Your instructions:
Go over the lines below, and when one contains the word "Open", copy it.

── Provided data ──

(** * StableEvaluationAtAPoint: the numerical core over exact real arithmetic

    Shallow embedding of
    [developers/StableEvaluationAtAPoint/mastersolution/stableevaluationatapoint.h].

    A C++ [double] is modelled by a real number of the Standard Library:
    rounding is not modelled, every statement below is about the formulas the
    code evaluates.  [Eigen::Vector2d] is a pair of reals.  A failed
    [LF_ASSERT_MSG] ends the evaluation, which is modelled by the error
    monad [outcome]. *)

From Stdlib Require Import Reals Lra List String Bool Permutation.
Import ListNotations.

Local Open Scope R_scope.

(** ** The error monad of a call that can be aborted *)

Inductive outcome (A : Type) : Type :=
| Return (a : A)
| Abort (msg : string).

Arguments Return {A} a.
Arguments Abort {A} msg.

Definition bind {A B : Type} (c : outcome A) (k : A -> outcome B) : outcome B :=
  match c with
  | Return a => k a
  | Abort msg => Abort msg
  end.

Declare Scope outcome_scope.
Delimit Scope outcome_scope with outcome.
Notation "x <- c ;; k" := (bind c (fun x => k))
  (at level 61, c at next level, right associativity) : outcome_scope.
Notation "c ;;; k" := (bind c (fun _ => k))
  (at level 61, right associativity) : outcome_scope.
Local Open Scope outcome_scope.

(** Modelled from the spec: the macro [LF_ASSERT_MSG] of LehrFEM++ is not
    part of the sources.  The spec calls a failed assertion a fatal
    precondition violation that aborts the current evaluation; a true
    condition lets the evaluation go on. *)
Definition LF_ASSERT_MSG (cond : bool) (msg : string) : outcome unit :=
  if cond then Return tt else Abort msg.

(** ** Comparisons of doubles as boolean tests *)

Definition Rlt_b (a b : R) : bool := if Rlt_dec a b then true else false.
Definition Rgt_b (a b : R) : bool := if Rgt_dec a b then true else false.
Definition Rle_b (a b : R) : bool := if Rle_dec a b then true else false.
Definition Rge_b (a b : R) : bool := if Rge_dec a b then true else false.
Definition Rneq_b (a b : R) : bool := if Req_dec_T a b then false else true.

(** ** Eigen::Vector2d *)

Definition Vector2d : Type := (R * R)%type.

(** [v(0)] and [v(1)] *)
Definition coeff (v : Vector2d) (i : nat) : R :=
  match i with
  | O => fst v
  | _ => snd v
  end.

Definition vadd (a b : Vector2d) : Vector2d := (fst a + fst b, snd a + snd b).
Definition vsub (a b : Vector2d) : Vector2d := (fst a - fst b, snd a - snd b).
Definition vopp (a : Vector2d) : Vector2d := (- fst a, - snd a).
Definition vscale (s : R) (a : Vector2d) : Vector2d := (s * fst a, s * snd a).
Definition dot (a b : Vector2d) : R := fst a * fst b + snd a * snd b.
Definition norm (a : Vector2d) : R := sqrt (fst a * fst a + snd a * snd a).

(** [x != y] on Eigen vectors: some coefficient differs. *)
Definition vneq (a b : Vector2d) : bool :=
  Rneq_b (fst a) (fst b) || Rneq_b (snd a) (snd b).

Declare Scope vec_scope.
Delimit Scope vec_scope with vec.
Bind Scope vec_scope with Vector2d.
Notation "a +v b" := (vadd a b) (at level 50, left associativity) : vec_scope.
Notation "a -v b" := (vsub a b) (at level 50, left associativity) : vec_scope.
Notation "s *v a" := (vscale s a) (at level 40, left associativity) : vec_scope.
Local Open Scope vec_scope.

(** ** The fundamental solution and its gradient (lines 43-66) *)

Definition M_PI : R := PI.

(** The value computed on line 49. *)
Definition G_res (x y : Vector2d) : R :=
  (-1.0 / (2 * M_PI)) * ln (norm (x -v y)).

Definition G (x y : Vector2d) : outcome R :=
  LF_ASSERT_MSG (vneq x y) "G not defined for these coordinates!" ;;;
  let res := G_res x y in
  Return res.

(** The value computed on line 62. *)
Definition gradG_res (x y : Vector2d) : Vector2d :=
  (-1.0 / (2 * M_PI * norm (x -v y))) *v (x -v y).

Definition gradG (x y : Vector2d) : outcome Vector2d :=
  LF_ASSERT_MSG (vneq x y) "G not defined for these coordinates!" ;;;
  let res := gradG_res x y in
  Return res.

(** ** What the code asks of the finite-element library

    LehrFEM++ is an external library: only the queries the code makes are
    modelled, and what they answer is data of the mesh. *)

Inductive RefElType : Type := kPoint | kSegment | kTria | kQuad.

Definition RefElType_eqb (a b : RefElType) : bool :=
  match a, b with
  | kPoint, kPoint | kSegment, kSegment | kTria, kTria | kQuad, kQuad => true
  | _, _ => false
  end.

(** An [Eigen::MatrixXd] with two rows: [m i j] is [m(i,j)]. *)
Definition MatrixXd : Type := nat -> nat -> R.

Record Geometry : Type := {
  Corners : MatrixXd;                      (* one corner per column *)
  Volume : R;
  GlobalPoint : Vector2d -> Vector2d;      (* image of one reference point *)
  IntegrationElementAt : Vector2d -> R     (* Gram determinant at one reference point *)
}.

(** [geo.Global(local)] and [geo.IntegrationElement(local)] work on the
    columns of [local] one by one. *)
Definition Global (geo : Geometry) (local : list Vector2d) : list Vector2d :=
  map (GlobalPoint geo) local.
Definition IntegrationElement (geo : Geometry) (local : list Vector2d) : list R :=
  map (IntegrationElementAt geo) local.

Record Entity : Type := {
  Index : nat;                             (* [mesh->Index(entity)] *)
  RefEl : RefElType;
  Geometry_ptr : option Geometry           (* [None] is the null pointer *)
}.

Record Mesh : Type := {
  Entities : nat -> list Entity;           (* by co-dimension *)
  (* the data set built by [lf::mesh::utils::flagEntitiesOnBoundary(mesh, codim)] *)
  flagEntitiesOnBoundary : nat -> Entity -> bool
}.

Record QuadRule : Type := {
  Points : list Vector2d;                  (* one reference point per column *)
  Weights : list R;
  NumPoints : nat
}.

Record FeSpaceLagrangeO1 : Type := { FeSpace_Mesh : Mesh }.

(** ** Boundary potentials by the midpoint rule (lines 68-153) *)

(** Lines 92-94 and 129-131. *)
Definition edge_midpoint (corners : MatrixXd) : Vector2d :=
  (0.5 * (corners 0%nat 0%nat + corners 0%nat 1%nat),
   0.5 * (corners 1%nat 0%nat + corners 1%nat 1%nat)).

───

Expected output:
Local Open Scope R_scope.
Local Open Scope outcome_scope.
Local Open Scope vec_scope.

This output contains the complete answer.